Artists and actors could point the LLMs at programmers by developing their own apps, doing their own engineering. Do they? Who's doing it already? Tilly Norwood's creator seems like a decent start.
>Have you tried putting known human writing into pangram? I have. I've gotten 100% AI with multiple samples of my own human writing. It has also given me 50% on things I know were 100% AI written (from my prompts).
https://news.ycombinator.com/item?id=48326698
>Pangram is basically a made-up number. / I've tried it on large docs I've written well before the AI times, and that are nowhere available on the Internet (so it can't be a corpus issue) - and it is happily classifying me as 60%-80% AI.
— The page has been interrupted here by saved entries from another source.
(* ===== verification/Mem.v ===== *)
(** * Byte memory

    The memory the string, formatting and user-copy routines work on: a finite
    map from addresses to bytes.  An address is a [Z]; an access outside the
    map is a [Fault].  Pointer arithmetic that leaves the address space is
    undefined in C and is not modelled.  [bytes_at m p l] says that memory
    holds the bytes [l] from [p] on; [cstr m p l] that a NUL-terminated string
    [l] starts at [p].  [eq_outside] is the frame relation of the writers. *)

From Stdlib Require Import ZArith Lia.
From stdpp Require Import base tactics numbers list gmap.
From S2P Require Import Prelude.

Abbreviation mem := (gmap Z Z).

Definition load8 (m : mem) (p : Z) : outcome Z := deref (m !! p).

(** A store to an address that is not mapped faults. *)
Definition store8 (m : mem) (p c : Z) : outcome mem :=
  match m !! p with
  | Some _ => Ok (<[p := u8 c]> m)
  | None => Fault
  end.

(** A little-endian 64-bit load and store. *)
Fixpoint load_le (n : nat) (m : mem) (p : Z) : outcome Z :=
  match n with
  | O => Ok 0
  | S n' => c ← load8 m p; w ← load_le n' m (p + 1); Ok (c + 256 * w)
  end.
Definition load64 (m : mem) (p : Z) : outcome Z := load_le 8 m p.

Fixpoint store_le (n : nat) (m : mem) (p v : Z) : outcome mem :=
  match n with
  | O => Ok m
  | S n' => m' ← store8 m p (v mod 256); store_le n' m' (p + 1) (v / 256)
  end.
Definition store64 (m : mem) (p v : Z) : outcome mem := store_le 8 m p v.

(** [memset], an assembly routine of the kernel ([startup/memset.S]). *)
Fixpoint memset_loop (n : nat) (m : mem) (p c : Z) : outcome mem :=
  match n with
  | O => Ok m
  | S n' => m' ← store8 m p c; memset_loop n' m' (p + 1) c
  end.
Definition memset (m : mem) (p c count : Z) : outcome mem := memset_loop (Z.to_nat count) m p c.

Fixpoint bytes_at (m : mem) (p : Z) (l : list Z) : Prop :=
  match l with
  | [] => True
  | b :: l' => m !! p = Some b /\ bytes_at m (p + 1) l'
  end.

Definition byte_ok (b : Z) : Prop := 0 <= b < 256.
Definition char_ok (b : Z) : Prop := 0 < b < 256.

(** A NUL-terminated string. *)
Definition cstr (m : mem) (p : Z) (l : list Z) : Prop :=
  bytes_at m p (l ++ [0]) /\ Forall char_ok l.

(** The [n] bytes from [p] are mapped (and can be written). *)
Definition writable (m : mem) (p n : Z) : Prop :=
  forall a, p <= a < p + n -> is_Some (m !! a).

(** The memories agree outside [p, p+n). *)
Definition eq_outside (p n : Z) (m m' : mem) : Prop :=
  forall a, ~ (p <= a < p + n) -> m' !! a = m !! a.

#[export] Instance eq_outside_equiv p n : Equivalence (eq_outside p n).
Proof.
  split.
  - intros m a Ha. reflexivity.
  - intros m m' H a Ha. symmetry. auto.
  - intros m1 m2 m3 H12 H23 a Ha. rewrite H23, H12 by assumption. reflexivity.
Qed.

Lemma eq_outside_weaken p n p' n' m m' :
  p <= p' -> p' + n' <= p + n -> eq_outside p' n' m m' -> eq_outside p n m m'.
Proof. intros H1 H2 H a Ha. apply H. lia. Qed.

Lemma bytes_at_lookup m p l :
  bytes_at m p l <-> forall i b, l !! i = Some b -> m !! (p + Z.of_nat i) = Some b.
Proof.
  revert p. induction l as [|b l IH]; intros p; simpl.
  - split; [intros _ i b Hi; discriminate Hi | trivial].
  - rewrite IH. split.
    + intros [H0 Hl] [|i] c Hc; simpl in Hc.
      * simplify_eq. rewrite Z.add_0_r. assumption.
      * replace (p + Z.of_nat (S i)) with (p + 1 + Z.of_nat i) by lia. auto.
    + intros H. split; [rewrite <- (Z.add_0_r p); apply (H 0%nat b); reflexivity|].
      intros i c Hc. replace (p + 1 + Z.of_nat i) with (p + Z.of_nat (S i)) by lia.
      apply H. assumption.
Qed.

Lemma bytes_at_app m p l1 l2 :
  bytes_at m p (l1 ++ l2) <-> bytes_at m p l1 /\ bytes_at m (p + Z.of_nat (length l1)) l2.
Proof.
  revert p. induction l1 as [|b l IH]; intros p; simpl.
  - rewrite Z.add_0_r. tauto.
  - rewrite IH. replace (p + 1 + Z.of_nat (length l)) with (p + Z.of_nat (S (length l))) by lia.
    tauto.
Qed.

Lemma bytes_at_writable m p l : bytes_at m p l -> writable m p (Z.of_nat (length l)).
Proof.
  rewrite bytes_at_lookup. intros H a Ha.
  destruct (l !! Z.to_nat (a - p)) as [b|] eqn:E.
  - exists b. rewrite <- (H _ _ E). f_equal. lia.
  - apply lookup_ge_None in E. lia.
Qed.

(** Memories that agree on a region hold the same bytes there. *)
Lemma bytes_at_ext m m' p l :
  (forall a, p <= a < p + Z.of_nat (length l) -> m' !! a = m !! a) ->
  bytes_at m p l -> bytes_at m' p l.
Proof.
  rewrite !bytes_at_lookup. intros H Hb i b Hi. pose proof (lookup_lt_Some _ _ _ Hi).
  rewrite H by lia. auto.
Qed.

Lemma bytes_at_frame m m' q n p l :
  eq_outside q n m m' -> q + n <= p \/ p + Z.of_nat (length l) <= q ->
  bytes_at m p l -> bytes_at m' p l.
Proof. intros H D. apply bytes_at_ext. intros a Ha. apply H. lia. Qed.

(** The bytes of a region are determined by the memory. *)
Lemma bytes_at_fun m p l l' :
  bytes_at m p l -> bytes_at m p l' -> length l = length l' -> l = l'.
Proof.
  revert p l'. induction l as [|b l IH]; intros p [|b' l'] H H' E; simpl in *;
    [reflexivity|discriminate|discriminate|].
  destruct H as [H0 H], H' as [H0' H']. f_equal; [congruence|]. eapply IH; eauto.
Qed.

Lemma cstr_nil m p : cstr m p [] <-> m !! p = Some 0.
Proof. unfold cstr. simpl. split; [tauto|]. intros. auto. Qed.

Lemma cstr_cons m p b l :
  cstr m p (b :: l) <-> m !! p = Some b /\ char_ok b /\ cstr m (p + 1) l.
Proof. unfold cstr. simpl. rewrite Forall_cons. tauto. Qed.

Lemma load8_ok m p b : m !! p = Some b -> load8 m p = Ok b.
Proof. unfold load8. intros ->. reflexivity. Qed.

Lemma store8_ok m p c : is_Some (m !! p) -> store8 m p c = Ok (<[p := u8 c]> m).
Proof. unfold store8. intros [b ->]. reflexivity. Qed.

Lemma u8_byte b : byte_ok b -> u8 b = b.
Proof. unfold u8, byte_ok. intros. apply Z.mod_small. lia. Qed.

Lemma char_byte b : char_ok b -> byte_ok b.
Proof. unfold char_ok, byte_ok. lia. Qed.

Lemma char_bytes l : Forall char_ok l -> Forall byte_ok l.
Proof. intros H. eapply Forall_impl; [exact H | exact char_byte]. Qed.
#[export] Hint Resolve load8_ok store8_ok char_byte char_bytes : xlinux.

(** Storing keeps what is mapped mapped. *)
Lemma writable_insert m p n q c : writable m p n -> writable (<[q := c]> m) p n.
Proof.
  intros H a Ha. destruct (decide (q = a)) as [->|Hne].
  - rewrite lookup_insert_eq. eauto.
  - rewrite lookup_insert_ne by assumption. auto.
Qed.

Lemma writable_eq_outside m m' p n q k :
  writable m p n -> eq_outside q k m m' -> writable m' q k -> writable m' p n.
Proof.
  intros Hw He Hq a Ha. destruct (decide (q <= a < q + k)); [auto|].
  rewrite He by assumption. auto.
Qed.
#[export] Hint Resolve writable_insert : xlinux.

(** ** Words in memory *)

Fixpoint le_word (l : list Z) : Z :=
  match l with
  | [] => 0
  | b :: l' => b + 256 * le_word l'
  end.

Lemma load_le_spec m p l : bytes_at m p l -> load_le (length l) m p = Ok (le_word l).
Proof.
  revert p. induction l as [|b l IH]; intros p H; simpl in *; [reflexivity|].
  destruct H as [H0 H]. rewrite (load8_ok _ _ _ H0). simpl. rewrite (IH _ H). reflexivity.
Qed.

Lemma le_word_range l : Forall byte_ok l -> 0 <= le_word l < 2 ^ (8 * Z.of_nat (length l)).
Proof.
  induction 1 as [|b l Hb _ IH]; simpl le_word; [simpl; lia|]. unfold byte_ok in Hb.
  replace (8 * Z.of_nat (length (b :: l))) with (8 + 8 * Z.of_nat (length l)) by (simpl; lia).
  rewrite Z.pow_add_r by lia. change (2 ^ 8) with 256. lia.
Qed.

Lemma le_word_byte l i b : Forall byte_ok l -> l !! i = Some b ->
  (le_word l / 2 ^ (8 * Z.of_nat i)) mod 256 = b.
Proof.
  intros Hl. revert i. induction Hl as [|c l Hc Hl IH]; intros i Hi; [discriminate Hi|].
  simpl le_word. destruct i as [|i]; simpl in Hi.
  - simplify_eq. rewrite Z.mul_0_r, Z.div_1_r, Z.mul_comm, Z.mod_add by lia.
    unfold byte_ok in Hc. apply Z.mod_small. lia.
  - rewrite <- (IH i Hi). f_equal.
    replace (8 * Z.of_nat (S i)) with (8 + 8 * Z.of_nat i) by lia.
    rewrite Z.pow_add_r, <- Z.div_div by lia. change (2 ^ 8) with 256. f_equal.
    rewrite Z.mul_comm, Z.div_add by lia. unfold byte_ok in Hc.
    rewrite Z.div_small by lia. lia.
Qed.

Lemma store_le_spec l : Forall byte_ok l -> forall m p, writable m p (Z.of_nat (length l)) ->
  exists m', store_le (length l) m p (le_word l) = Ok m' /\
    bytes_at m' p l /\ eq_outside p (Z.of_nat (length l)) m m'.
Proof.
  induction 1 as [|b l Hb Hl IH]; intros m p Hw; simpl.
  - exists m. split; [reflexivity|]. split; [trivial|reflexivity].
  - unfold byte_ok in Hb. simpl length in Hw.
    replace ((b + 256 * le_word l) mod 256) with b
      by (rewrite Z.mul_comm, Z.mod_add by lia; symmetry; apply Z.mod_small; lia).
    replace ((b + 256 * le_word l) / 256) with (le_word l)
      by (rewrite Z.mul_comm, Z.div_add, Z.div_small by lia; lia).
    rewrite store8_ok by (apply Hw; lia). simpl. rewrite u8_byte by (unfold byte_ok; lia).
    destruct (IH (<[p := b]> m) (p + 1)) as (m' & E & Hb' & Ho).
    { apply writable_insert. intros a Ha. apply Hw. lia. }
    exists m'. split; [exact E|]. split.
    + split; [|exact Hb']. rewrite Ho by lia. apply lookup_insert_eq.
    + intros a Ha. rewrite Ho by lia. apply lookup_insert_ne. lia.
Qed.
Lemma copy_down_ok l : Forall byte_ok l -> forall m dst src,
  bytes_at m src l -> writable m dst (Z.of_nat (length l)) -> src <= dst ->
  exists m', copy_down (length l) m (dst + Z.of_nat (length l)) (src + Z.of_nat (length l)) = Ok m' /\
    bytes_at m' dst l /\ eq_outside dst (Z.of_nat (length l)) m m'.
Proof.
  induction l as [|b l IH] using rev_ind; intros Hall m dst src Hs Hw Hd.
  - exists m. split; [reflexivity|]. split; [exact I|reflexivity].
  - apply Forall_app in Hall as [Hl Hb]. inversion_clear Hb as [|? ? Hb' _].
    apply bytes_at_app in Hs as [Hs Hlast]. simpl in Hlast. destruct Hlast as [Hlast _].
    rewrite length_app in *. simpl length in *. rewrite Nat.add_1_r in *.
    set (n := length l) in *. cbn [copy_down].
    replace (dst + Z.of_nat (S n) - 1) with (dst + Z.of_nat n) by lia.
    replace (src + Z.of_nat (S n) - 1) with (src + Z.of_nat n) by lia.
    rewrite (load8_ok _ _ _ Hlast). simpl.
    rewrite store8_ok, u8_byte by (assumption || (apply Hw; lia)). simpl.
    destruct (IH Hl (<[dst + Z.of_nat n := b]> m) dst src) as (m' & E & Hb1 & Ho).
    + eapply bytes_at_frame with (q := dst + Z.of_nat n) (n := 1); [|lia|exact Hs].
      intros a Ha. apply lookup_insert_ne. lia.
    + apply writable_insert. intros a Ha. apply Hw. lia.
    + assumption.
    + exists m'. split; [exact E|]. split.
      * apply bytes_at_app. split; [exact Hb1|]. split; [|exact I].
        fold n. rewrite Ho by lia. apply lookup_insert_eq.
      * intros a Ha. rewrite Ho by lia. apply lookup_insert_ne. lia.
Qed.

(** [memmove] copies [count] bytes also when the two regions overlap: the
    destination ends up with the bytes the source had before the call, the call
    returns [dest], and no byte outside the destination changes. *)
Theorem memmove_copies m dest src l : Forall byte_ok l -> bytes_at m src l ->
  writable m dest (Z.of_nat (length l)) ->
  exists m', memmove m dest src (Z.of_nat (length l)) = Ok (dest, m') /\
    bytes_at m' dest l /\ eq_outside dest (Z.of_nat (length l)) m m'.
Proof.
  intros Hl Hs Hw. unfold memmove. rewrite Nat2Z.id. destruct (Z.leb_spec dest src).
  - destruct (copy_up_ok l Hl m dest src Hs Hw) as (m' & -> & ?); [lia|]. exists m'. auto.
  - destruct (copy_down_ok l Hl m dest src Hs Hw) as (m' & -> & ?); [lia|]. exists m'. auto.
Qed.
https://news.ycombinator.com/item?id=48378226
Two of my own thoughts:
Unfortunate there's an incentive to pay to sign up to protect oneself against false accusations.
An earlier claim in this thread stated 100% from the same tool, but another commenter claims 76%, so apparently the tool is even susceptible to that failure mode.
You shouldn't crucify people based on this alone, but if it reads like AI, quacks like AI, and is detected as AI, it's probably AI.
Since early 2023 or so, when the detectors were widely reported (off platform) as unreliable?
>and frequently comes from people with some vested interest in filling up the internet with slop
I'm sure sometimes.
At least once, has come from someone who recently philosophized about whether to call out the specifics of AI writing in the first place given the potential for aiding labs in their training missions https://news.ycombinator.com/item?id=48326913
>I've done systematic testing
You in the field?
>but if it reads like AI
Actually didn't to me, and I'd like to think my detector's no worse than the average for a commenter here... perhaps as we'd all :)
Just generally though: what we're seeing a ton of these days is people writing something and then passing it to an LLM with a request to improve it somehow, e.g. by fixing grammar, tightening the style, etc. In such cases, the answer to your question is that the "prompt" is (1) a first draft, and (2) an instruction to edit it.
It's clear, though, that the LLMs leave far more imprints on the text than most people realize, and that although they may have asked the LLM to restrict its edits to "just" X or Y, the actual changes to the text will often go beyond that.
How this will evolve over time is anyone's guess, of course.
Where some people are getting into trouble, at least in the HN context, is underestimating the impact that this has on their text. There's a big perception gap between the author's view ("fixed up the grammar a bit") and the reader's view ("this sounds entirely like an AI wrote it") in many cases. So many, in fact, that I feel I can say something about it. I'm no authority on any of this and don't want to sound like one, but this is such a common pattern at the moment that I feel confident reporting it. How it will change over time, I have no idea.
(I also don't want to sound anti-LLM - we rely on these tools heavily, they're amazing, they've already improved HN, and they show every sign of high potential to improve it further. The bottleneck isn't the LLMs, it's how quickly we can figure out how to use (and test) them. We just don't use them to process any text that we put on HN itself.)
I guess the idea is AI gives you back time so you could now do the 20% but you still really can't because you have to still think about it even if the code is generated? Not even sure after reading all that text what the idea is .
I was always jealous of the 20% off concept, because there's so many jobs and places where I'd use that time to solve things nobody wants to "fund" within my org, sometimes there's some really dumb bug somewhere, or easy to solve for internal tooling need (I'm sure Google has had this resolved many a time internally) that could be met if I could even have two hours on a Friday to work on anything.
only a few companies like google had that imo. most companies cannot afford that.